Figure 6. ColVI disrupts CD8⁺ T cell autophagic flux.

(A–C) Visualization (A) and quantification (B and C) of autophagosomes in CD8⁺ human T cells cultured on hydrogels containing purified COLI with or without purified COLVI; 2-tailed unpaired t test. (D and E) Western blot (D) and quantification (E) of Lc3b-II expression in murine CD8⁺ T cells cultured on purified COLI-containing hydrogels in the presence or absence of purified COLVI, with or without chloroquine (CQ) treatment; 2-tailed unpaired t test; n = 2; SD. (F and G) Western blot (F) and quantification (G) of LC3B-II expression in human CD8⁺ T cells cultured on purified COLI-containing hydrogels in the presence or absence of purified COLVI, with or without CQ treatment. (H and I) Western blot (H) and quantification (I) of LC3B-II expression in human CD8⁺ T cells cultured on purified COLI-containing hydrogels in the presence or absence of purified COLVI, with or without CQ treatment.
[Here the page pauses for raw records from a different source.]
Lemma record_restored_witness :
  Fs.read_bytes
    (snd (fst (unpack_block (path_of "/dest/p")
                 (record_body (txt "src/main.cpp") (bytes_of "int main(){}"))
                 small_tree)))
    (Pathlib.joinpath (path_of "/dest/p") (Pathlib.of_text (txt "src/main.cpp")))
  = Ok (bytes_of "int main(){}")
  /\ console
       (snd (unpack_block (path_of "/dest/p")
               (record_body (txt "src/main.cpp") (bytes_of "int main(){}"))
               small_tree))
     = [].
Proof.
  apply (record_restored (path_of "/dest/p") (txt "src/main.cpp")
           (bytes_of "int main(){}") small_tree).
  - discriminate.
  - apply literal_free. vm_compute. reflexivity.
  - vm_compute. reflexivity.
  - vm_compute. reflexivity.
Defined.
(* ------------------------------------------------------------------ *)
(** ** The blocks of an archive of records *)
(* ------------------------------------------------------------------ *)

Lemma startswith_cut (c : ascii) (pat x y : text) :
  ~ In c pat -> Text.startswith pat (x ++ c :: y) = Text.startswith pat x.
Proof.
  revert x. induction pat as [|p pat IH]; intros x Hc; [destruct x; reflexivity|].
  assert (Hp : Ascii.eqb p c = false).
  { apply Ascii.eqb_neq. intros ->. apply Hc. left. reflexivity. }
  destruct x as [|d x]; cbn [app Text.startswith].
  - rewrite Hp. reflexivity.
  - rewrite IH; [reflexivity|]. intros Hin. apply Hc. right. exact Hin.
Qed.

(** A character that is not in the pattern cuts the search in two. *)
Lemma contains_cut (c : ascii) (pat x y : text) :
  ~ In c pat ->
  Text.contains pat (x ++ c :: y) = Text.contains pat x || Text.contains pat y.
Proof.
  intros Hc. induction x as [|d x IH].
  - cbn [app Text.contains].
    pose proof (startswith_cut c pat [] y Hc) as Hs. cbn [app] in Hs.
    rewrite Hs, orb_false_r. reflexivity.
  - cbn [app Text.contains].
    pose proof (startswith_cut c pat (d :: x) y Hc) as Hs. cbn [app] in Hs.
    rewrite Hs, IH, !orb_assoc. reflexivity.
Qed.

Lemma contains_absent_first (c : ascii) (pat s : text) :
  ~ In c s -> Text.contains (c :: pat) s = false.
Proof.
  intros H. destruct (Text.contains (c :: pat) s) eqn:E; [|reflexivity].
  exfalso. apply H. apply (contains_first _ _ _ E).
Qed.

Lemma no_lf_app_gen (c : ascii) (a b : text) :
  ~ In c a -> ~ In c b -> ~ In c (a ++ b).
Proof. intros Ha Hb H. apply in_app_or in H as [H|H]; auto. Qed.

Lemma boundary_no_lf : ~ In LF BOUNDARY.
Proof. apply literal_free. vm_compute. reflexivity. Qed.

Lemma boundary_no_space : ~ In " "%char BOUNDARY.
Proof. apply literal_free. vm_compute. reflexivity. Qed.

Lemma decimal_no_bracket (n : nat) : ~ In "["%char (Text.decimal n).
Proof.
  intros Hin.
  assert (H : forallb (fun c => negb (Ascii.eqb c "["%char)) (Text.decimal n)
              = true).
  { apply decimal_fuel_all; [|reflexivity].
    intros k Hk. do 10 (destruct k as [|k]; [vm_compute; reflexivity|]). lia. }
  rewrite forallb_forall in H. apply H in Hin.
  rewrite Ascii.eqb_refl in Hin. discriminate Hin.
Qed.

Lemma b64encode_no_bracket (content : list byte) :
  ~ In "["%char (Base64.b64encode content).
Proof.
  intros Hin. pose proof (b64encode_alphabet content) as H.
  rewrite forallb_forall in H. apply H in Hin. discriminate Hin.
Qed.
Molecular weight marker positions are shown to demonstrate that the single LC3B band detected in this experiment corresponds to the reported molecular weight for LC3B-II (14–16 kDa for LC3B-II vs. 16–18 kDa for LC3B-I). Samples from F–I were generated from cells from different donors, and are shown separately because the analyses were conducted at different institutions using different detection methods (digital fluorescent detection vs. chemiluminescence on film). (J and K) Representative images (J) and quantification (K) of p62 immunofluorescence in human CD8⁺ T cells cultured on purified COLI-containing hydrogels with or without purified COLVI; 2-tailed unpaired t test. Scale bars: 10 μm (A); 15 μm (J).